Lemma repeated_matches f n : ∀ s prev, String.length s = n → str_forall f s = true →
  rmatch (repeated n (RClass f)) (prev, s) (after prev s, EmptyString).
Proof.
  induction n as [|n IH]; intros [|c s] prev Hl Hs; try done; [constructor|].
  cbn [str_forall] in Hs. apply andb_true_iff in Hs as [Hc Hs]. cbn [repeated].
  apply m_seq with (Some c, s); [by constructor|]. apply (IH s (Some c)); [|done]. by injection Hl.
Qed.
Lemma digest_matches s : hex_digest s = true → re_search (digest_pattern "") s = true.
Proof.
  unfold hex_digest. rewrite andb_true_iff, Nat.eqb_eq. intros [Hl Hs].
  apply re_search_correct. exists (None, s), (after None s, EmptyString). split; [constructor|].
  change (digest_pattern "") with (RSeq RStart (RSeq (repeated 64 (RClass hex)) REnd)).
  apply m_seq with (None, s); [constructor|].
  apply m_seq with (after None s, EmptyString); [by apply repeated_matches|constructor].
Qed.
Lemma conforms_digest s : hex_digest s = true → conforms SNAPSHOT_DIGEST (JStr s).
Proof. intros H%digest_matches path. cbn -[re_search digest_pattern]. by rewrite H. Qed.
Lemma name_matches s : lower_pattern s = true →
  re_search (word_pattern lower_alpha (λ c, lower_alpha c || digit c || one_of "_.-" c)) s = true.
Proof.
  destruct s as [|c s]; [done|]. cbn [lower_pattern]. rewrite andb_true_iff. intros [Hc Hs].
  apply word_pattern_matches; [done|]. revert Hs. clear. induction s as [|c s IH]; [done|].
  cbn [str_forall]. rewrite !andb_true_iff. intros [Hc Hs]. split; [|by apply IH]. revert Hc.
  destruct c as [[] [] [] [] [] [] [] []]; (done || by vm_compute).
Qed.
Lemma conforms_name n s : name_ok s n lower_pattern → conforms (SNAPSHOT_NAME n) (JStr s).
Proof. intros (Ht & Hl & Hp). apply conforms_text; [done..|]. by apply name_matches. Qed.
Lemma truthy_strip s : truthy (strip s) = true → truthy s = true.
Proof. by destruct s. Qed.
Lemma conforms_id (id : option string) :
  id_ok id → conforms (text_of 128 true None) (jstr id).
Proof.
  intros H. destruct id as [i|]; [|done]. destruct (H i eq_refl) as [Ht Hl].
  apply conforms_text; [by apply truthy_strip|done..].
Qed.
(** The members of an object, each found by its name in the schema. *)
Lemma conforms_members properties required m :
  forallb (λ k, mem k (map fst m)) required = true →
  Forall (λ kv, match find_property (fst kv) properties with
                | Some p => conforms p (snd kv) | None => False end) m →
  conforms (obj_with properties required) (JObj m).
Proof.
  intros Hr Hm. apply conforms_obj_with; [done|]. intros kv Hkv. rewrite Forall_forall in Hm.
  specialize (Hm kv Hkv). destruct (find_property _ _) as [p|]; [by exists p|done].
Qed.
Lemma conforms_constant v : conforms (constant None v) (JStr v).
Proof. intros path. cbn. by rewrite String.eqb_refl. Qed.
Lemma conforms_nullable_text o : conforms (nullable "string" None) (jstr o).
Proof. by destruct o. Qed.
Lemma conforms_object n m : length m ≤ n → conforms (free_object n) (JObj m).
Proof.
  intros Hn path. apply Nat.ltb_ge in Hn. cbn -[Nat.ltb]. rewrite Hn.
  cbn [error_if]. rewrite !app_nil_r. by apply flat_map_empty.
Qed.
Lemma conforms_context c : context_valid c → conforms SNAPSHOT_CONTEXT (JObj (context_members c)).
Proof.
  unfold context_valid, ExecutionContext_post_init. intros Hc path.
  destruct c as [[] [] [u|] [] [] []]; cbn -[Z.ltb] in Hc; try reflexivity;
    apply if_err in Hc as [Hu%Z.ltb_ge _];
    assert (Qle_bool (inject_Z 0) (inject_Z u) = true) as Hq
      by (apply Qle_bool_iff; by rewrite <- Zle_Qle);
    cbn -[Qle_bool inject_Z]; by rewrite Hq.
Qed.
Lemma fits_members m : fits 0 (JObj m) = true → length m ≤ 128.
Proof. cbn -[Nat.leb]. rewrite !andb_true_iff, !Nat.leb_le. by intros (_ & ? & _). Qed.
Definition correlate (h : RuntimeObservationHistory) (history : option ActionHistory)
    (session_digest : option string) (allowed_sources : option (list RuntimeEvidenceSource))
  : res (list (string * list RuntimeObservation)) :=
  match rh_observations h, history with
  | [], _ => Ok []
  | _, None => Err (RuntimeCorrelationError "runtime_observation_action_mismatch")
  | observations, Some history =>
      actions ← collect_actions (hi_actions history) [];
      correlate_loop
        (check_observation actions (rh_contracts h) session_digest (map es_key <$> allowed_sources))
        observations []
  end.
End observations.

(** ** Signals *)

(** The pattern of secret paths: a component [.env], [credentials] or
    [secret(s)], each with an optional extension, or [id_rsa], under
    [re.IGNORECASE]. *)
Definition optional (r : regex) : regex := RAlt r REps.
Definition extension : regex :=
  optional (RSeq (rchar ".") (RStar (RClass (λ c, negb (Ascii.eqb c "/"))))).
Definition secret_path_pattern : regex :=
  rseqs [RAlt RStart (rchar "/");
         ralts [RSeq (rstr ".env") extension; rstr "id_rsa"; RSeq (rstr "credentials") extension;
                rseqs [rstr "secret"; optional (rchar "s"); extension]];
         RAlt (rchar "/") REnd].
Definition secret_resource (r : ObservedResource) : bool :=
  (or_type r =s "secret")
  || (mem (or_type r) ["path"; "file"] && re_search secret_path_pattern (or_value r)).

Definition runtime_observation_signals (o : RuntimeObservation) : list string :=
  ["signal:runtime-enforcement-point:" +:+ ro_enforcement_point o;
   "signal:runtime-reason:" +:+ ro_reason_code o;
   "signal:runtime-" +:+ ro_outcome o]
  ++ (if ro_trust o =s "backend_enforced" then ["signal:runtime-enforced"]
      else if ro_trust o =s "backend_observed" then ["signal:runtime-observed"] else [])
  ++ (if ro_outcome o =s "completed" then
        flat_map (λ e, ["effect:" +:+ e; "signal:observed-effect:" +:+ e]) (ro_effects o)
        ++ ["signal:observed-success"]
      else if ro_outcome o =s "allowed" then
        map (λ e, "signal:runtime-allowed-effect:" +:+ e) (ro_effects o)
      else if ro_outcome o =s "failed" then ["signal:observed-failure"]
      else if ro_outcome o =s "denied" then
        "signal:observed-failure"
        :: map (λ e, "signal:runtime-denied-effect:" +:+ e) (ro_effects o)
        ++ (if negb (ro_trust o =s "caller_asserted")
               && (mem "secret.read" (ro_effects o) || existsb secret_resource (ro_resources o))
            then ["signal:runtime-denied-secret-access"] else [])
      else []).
---
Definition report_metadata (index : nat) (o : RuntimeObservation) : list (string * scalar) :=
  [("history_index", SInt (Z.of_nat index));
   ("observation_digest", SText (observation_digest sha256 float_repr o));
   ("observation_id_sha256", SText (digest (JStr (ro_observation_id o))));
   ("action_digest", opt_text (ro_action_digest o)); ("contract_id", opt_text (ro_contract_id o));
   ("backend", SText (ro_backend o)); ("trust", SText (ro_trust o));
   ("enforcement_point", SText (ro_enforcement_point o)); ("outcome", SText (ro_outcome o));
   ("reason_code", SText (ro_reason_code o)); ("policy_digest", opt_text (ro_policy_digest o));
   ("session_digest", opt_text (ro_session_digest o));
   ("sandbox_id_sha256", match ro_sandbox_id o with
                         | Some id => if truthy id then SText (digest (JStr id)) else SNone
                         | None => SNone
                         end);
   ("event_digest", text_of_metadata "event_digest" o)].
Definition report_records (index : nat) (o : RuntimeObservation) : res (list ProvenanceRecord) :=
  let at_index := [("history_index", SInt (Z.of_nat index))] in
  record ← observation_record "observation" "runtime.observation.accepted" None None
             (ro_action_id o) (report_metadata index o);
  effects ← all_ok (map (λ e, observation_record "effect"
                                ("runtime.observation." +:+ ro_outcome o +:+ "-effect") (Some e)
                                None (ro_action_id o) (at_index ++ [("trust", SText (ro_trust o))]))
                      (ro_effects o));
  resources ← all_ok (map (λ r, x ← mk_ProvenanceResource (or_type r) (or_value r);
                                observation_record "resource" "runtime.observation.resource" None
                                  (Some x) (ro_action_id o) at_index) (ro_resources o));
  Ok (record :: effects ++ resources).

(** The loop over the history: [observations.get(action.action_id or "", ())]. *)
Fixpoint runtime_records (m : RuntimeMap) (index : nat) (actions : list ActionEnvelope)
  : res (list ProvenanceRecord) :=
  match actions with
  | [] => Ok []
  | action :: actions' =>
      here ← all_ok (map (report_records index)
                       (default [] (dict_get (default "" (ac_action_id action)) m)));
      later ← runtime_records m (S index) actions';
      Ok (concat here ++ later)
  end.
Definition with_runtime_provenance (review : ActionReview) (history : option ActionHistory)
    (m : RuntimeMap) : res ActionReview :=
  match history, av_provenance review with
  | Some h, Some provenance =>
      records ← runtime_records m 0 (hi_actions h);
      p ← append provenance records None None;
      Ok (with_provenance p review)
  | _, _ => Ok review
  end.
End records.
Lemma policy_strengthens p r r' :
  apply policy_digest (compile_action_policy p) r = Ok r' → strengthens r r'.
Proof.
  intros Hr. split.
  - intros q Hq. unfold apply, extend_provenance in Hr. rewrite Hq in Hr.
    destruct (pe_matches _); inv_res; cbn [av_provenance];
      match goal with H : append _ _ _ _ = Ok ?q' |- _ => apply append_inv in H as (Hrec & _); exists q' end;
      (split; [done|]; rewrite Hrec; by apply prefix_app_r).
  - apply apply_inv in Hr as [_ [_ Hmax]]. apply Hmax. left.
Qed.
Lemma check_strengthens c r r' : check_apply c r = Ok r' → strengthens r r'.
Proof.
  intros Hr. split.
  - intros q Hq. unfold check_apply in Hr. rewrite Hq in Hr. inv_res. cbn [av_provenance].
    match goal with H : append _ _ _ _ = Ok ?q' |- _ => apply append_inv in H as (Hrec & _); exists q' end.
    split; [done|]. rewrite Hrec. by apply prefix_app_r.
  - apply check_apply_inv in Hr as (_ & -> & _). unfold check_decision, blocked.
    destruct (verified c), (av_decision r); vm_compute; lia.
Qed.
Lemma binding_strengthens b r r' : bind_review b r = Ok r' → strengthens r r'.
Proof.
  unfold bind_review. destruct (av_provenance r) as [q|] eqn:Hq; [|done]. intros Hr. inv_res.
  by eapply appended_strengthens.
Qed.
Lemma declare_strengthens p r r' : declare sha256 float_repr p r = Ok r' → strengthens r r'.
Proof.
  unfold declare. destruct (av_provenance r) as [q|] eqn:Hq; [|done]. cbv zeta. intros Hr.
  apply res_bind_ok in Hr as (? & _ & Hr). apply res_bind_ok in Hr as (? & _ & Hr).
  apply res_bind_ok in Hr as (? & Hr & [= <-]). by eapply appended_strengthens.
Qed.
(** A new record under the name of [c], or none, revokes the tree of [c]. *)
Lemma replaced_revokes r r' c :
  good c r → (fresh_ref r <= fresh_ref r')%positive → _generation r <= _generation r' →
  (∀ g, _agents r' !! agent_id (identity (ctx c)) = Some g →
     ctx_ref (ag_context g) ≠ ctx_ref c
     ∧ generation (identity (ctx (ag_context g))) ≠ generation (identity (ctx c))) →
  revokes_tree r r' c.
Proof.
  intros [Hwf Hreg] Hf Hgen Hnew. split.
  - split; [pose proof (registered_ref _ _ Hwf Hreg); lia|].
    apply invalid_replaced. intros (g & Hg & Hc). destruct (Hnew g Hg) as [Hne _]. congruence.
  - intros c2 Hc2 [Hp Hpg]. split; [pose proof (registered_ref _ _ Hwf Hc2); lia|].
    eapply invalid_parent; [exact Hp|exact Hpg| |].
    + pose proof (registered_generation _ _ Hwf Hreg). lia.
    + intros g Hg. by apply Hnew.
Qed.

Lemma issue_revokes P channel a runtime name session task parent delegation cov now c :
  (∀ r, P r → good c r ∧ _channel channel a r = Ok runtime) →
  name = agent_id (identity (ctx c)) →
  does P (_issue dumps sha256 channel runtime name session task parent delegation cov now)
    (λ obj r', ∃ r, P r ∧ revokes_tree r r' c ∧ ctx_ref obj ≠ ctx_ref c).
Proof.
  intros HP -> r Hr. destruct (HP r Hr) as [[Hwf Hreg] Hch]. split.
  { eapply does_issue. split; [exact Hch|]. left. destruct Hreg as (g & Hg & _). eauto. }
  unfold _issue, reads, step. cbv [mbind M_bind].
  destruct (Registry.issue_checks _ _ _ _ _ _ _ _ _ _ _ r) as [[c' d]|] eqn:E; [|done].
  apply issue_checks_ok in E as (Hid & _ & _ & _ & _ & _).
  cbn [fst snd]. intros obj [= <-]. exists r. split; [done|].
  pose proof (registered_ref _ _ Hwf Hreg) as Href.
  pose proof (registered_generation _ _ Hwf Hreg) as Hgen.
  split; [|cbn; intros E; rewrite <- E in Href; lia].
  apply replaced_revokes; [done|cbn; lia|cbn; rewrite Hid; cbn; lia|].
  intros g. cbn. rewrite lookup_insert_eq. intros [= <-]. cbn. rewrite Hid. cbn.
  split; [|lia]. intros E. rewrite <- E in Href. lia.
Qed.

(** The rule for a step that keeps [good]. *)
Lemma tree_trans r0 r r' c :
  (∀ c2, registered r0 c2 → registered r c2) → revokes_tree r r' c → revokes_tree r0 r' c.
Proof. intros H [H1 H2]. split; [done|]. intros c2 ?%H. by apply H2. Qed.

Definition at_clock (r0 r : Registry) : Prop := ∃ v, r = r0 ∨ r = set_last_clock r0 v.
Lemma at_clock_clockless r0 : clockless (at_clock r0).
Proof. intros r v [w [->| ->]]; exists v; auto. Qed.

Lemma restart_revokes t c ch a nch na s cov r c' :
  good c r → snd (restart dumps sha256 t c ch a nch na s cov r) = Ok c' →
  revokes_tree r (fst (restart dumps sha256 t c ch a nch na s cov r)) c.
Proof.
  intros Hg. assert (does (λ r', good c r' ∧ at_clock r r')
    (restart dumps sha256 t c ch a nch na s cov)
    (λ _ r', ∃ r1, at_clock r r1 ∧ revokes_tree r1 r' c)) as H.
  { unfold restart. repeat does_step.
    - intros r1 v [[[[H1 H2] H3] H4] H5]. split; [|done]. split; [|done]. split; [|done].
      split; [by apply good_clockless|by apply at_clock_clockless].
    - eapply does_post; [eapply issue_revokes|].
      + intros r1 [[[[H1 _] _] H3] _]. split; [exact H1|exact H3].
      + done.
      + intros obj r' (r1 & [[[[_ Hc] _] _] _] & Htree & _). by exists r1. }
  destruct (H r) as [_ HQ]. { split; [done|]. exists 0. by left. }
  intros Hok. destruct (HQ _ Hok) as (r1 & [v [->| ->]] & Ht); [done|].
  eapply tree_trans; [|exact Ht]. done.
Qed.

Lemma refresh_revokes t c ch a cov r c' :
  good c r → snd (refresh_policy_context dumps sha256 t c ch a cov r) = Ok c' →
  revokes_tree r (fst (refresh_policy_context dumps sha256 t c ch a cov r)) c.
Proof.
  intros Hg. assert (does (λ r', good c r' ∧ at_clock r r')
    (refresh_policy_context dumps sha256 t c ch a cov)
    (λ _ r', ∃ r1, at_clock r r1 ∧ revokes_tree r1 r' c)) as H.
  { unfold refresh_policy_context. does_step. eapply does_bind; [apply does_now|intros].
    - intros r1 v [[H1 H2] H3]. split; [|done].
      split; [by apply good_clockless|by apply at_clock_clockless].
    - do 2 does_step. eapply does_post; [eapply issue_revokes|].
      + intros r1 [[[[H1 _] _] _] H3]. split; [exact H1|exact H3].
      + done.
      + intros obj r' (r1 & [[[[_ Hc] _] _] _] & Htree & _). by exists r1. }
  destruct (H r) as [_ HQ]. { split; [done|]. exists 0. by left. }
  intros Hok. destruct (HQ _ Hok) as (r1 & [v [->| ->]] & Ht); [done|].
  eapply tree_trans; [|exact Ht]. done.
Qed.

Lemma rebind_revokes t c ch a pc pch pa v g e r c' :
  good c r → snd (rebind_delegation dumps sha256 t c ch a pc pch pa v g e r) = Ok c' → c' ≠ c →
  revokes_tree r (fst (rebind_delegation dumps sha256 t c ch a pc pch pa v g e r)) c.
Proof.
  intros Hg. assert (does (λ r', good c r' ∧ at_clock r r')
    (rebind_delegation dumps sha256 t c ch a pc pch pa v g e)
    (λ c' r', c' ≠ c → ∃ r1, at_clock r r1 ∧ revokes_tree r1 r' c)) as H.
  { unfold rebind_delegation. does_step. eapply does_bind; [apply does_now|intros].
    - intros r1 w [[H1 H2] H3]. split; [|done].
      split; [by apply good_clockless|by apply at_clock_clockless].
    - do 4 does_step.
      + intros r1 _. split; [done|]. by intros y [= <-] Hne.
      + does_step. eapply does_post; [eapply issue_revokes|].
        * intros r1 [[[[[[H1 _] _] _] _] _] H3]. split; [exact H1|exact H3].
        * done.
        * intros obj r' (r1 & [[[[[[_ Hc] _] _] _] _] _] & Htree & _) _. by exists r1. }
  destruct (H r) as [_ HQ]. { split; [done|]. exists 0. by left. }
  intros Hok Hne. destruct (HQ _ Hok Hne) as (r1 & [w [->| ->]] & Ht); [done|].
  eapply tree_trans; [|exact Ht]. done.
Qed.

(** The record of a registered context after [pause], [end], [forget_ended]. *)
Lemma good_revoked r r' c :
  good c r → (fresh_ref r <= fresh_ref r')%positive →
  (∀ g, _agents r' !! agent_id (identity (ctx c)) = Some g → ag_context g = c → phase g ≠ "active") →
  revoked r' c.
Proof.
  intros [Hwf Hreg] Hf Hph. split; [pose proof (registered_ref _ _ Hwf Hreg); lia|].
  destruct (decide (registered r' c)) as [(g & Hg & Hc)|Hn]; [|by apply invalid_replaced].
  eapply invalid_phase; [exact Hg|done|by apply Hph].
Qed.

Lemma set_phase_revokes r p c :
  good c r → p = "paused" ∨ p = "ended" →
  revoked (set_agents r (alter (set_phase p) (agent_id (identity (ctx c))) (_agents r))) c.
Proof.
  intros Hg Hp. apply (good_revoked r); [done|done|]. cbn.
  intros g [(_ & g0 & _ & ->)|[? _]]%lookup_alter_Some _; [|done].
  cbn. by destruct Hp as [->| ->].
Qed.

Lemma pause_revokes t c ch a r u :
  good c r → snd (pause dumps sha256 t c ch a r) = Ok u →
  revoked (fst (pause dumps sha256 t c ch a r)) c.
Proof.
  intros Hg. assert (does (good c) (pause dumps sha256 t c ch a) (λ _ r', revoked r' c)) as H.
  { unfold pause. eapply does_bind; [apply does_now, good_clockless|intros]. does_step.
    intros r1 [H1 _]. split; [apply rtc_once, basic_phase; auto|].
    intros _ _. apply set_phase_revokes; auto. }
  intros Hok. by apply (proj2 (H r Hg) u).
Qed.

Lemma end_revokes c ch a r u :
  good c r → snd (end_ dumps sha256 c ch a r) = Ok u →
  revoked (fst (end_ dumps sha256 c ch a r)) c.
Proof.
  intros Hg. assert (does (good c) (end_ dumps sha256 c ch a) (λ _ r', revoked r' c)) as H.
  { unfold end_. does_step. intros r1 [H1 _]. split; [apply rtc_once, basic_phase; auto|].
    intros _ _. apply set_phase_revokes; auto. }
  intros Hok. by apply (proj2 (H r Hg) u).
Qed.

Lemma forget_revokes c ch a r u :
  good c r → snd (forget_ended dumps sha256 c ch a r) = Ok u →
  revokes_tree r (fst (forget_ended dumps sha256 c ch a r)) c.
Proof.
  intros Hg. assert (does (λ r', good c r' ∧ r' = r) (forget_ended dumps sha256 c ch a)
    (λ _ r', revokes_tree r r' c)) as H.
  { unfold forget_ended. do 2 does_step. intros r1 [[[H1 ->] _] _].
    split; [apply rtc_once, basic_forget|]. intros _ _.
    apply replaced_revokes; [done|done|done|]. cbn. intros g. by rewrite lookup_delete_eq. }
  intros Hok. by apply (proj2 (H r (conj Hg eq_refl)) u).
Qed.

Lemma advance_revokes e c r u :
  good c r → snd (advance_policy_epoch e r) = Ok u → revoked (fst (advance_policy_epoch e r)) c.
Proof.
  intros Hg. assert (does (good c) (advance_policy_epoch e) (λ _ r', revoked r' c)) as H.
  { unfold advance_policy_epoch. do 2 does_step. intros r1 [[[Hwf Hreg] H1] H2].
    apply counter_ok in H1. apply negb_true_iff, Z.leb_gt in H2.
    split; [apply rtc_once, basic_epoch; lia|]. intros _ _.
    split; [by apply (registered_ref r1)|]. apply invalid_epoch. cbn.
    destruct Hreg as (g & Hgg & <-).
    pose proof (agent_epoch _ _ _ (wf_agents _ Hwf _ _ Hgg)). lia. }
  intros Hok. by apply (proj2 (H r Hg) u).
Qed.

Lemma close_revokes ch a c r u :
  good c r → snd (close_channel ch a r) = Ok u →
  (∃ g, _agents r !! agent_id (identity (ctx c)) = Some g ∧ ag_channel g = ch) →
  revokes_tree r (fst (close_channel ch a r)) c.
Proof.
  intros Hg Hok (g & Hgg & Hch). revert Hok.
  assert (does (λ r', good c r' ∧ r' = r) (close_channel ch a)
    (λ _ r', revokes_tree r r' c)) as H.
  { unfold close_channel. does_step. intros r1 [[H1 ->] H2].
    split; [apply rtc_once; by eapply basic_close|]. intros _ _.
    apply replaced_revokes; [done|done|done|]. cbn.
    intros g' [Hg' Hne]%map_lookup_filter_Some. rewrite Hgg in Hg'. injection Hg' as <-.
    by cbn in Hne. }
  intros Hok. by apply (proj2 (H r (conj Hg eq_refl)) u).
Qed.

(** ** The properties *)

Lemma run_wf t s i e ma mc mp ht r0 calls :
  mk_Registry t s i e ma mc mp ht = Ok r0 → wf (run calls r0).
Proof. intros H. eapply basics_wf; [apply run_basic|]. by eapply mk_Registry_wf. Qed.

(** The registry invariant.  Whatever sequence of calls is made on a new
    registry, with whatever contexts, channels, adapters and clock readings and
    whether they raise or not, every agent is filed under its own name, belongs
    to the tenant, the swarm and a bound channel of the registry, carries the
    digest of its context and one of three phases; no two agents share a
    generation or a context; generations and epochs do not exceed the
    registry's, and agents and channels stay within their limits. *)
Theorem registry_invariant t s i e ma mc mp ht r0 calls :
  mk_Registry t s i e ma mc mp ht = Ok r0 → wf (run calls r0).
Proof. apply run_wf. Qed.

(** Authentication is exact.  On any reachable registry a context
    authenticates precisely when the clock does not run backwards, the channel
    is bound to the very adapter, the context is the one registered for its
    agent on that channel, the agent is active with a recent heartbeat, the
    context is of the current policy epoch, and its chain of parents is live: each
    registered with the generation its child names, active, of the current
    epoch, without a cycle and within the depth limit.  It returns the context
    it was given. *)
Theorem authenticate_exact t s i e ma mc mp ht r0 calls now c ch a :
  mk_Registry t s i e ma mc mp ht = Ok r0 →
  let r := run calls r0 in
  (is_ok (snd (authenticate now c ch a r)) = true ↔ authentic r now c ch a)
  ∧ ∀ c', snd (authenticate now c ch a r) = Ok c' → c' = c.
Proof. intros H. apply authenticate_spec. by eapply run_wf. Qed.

#### How to complete this task:
Everything in the material above from the line that has "opt_text (ro_session_digest o));" through the line that has "(Z.of_nat index))] in" must be duplicated exactly, with no other lines given.

#### Problem solution:
   ("session_digest", opt_text (ro_session_digest o));
   ("sandbox_id_sha256", match ro_sandbox_id o with
                         | Some id => if truthy id then SText (digest (JStr id)) else SNone
                         | None => SNone
                         end);
   ("event_digest", text_of_metadata "event_digest" o)].
Definition report_records (index : nat) (o : RuntimeObservation) : res (list ProvenanceRecord) :=
  let at_index := [("history_index", SInt (Z.of_nat index))] in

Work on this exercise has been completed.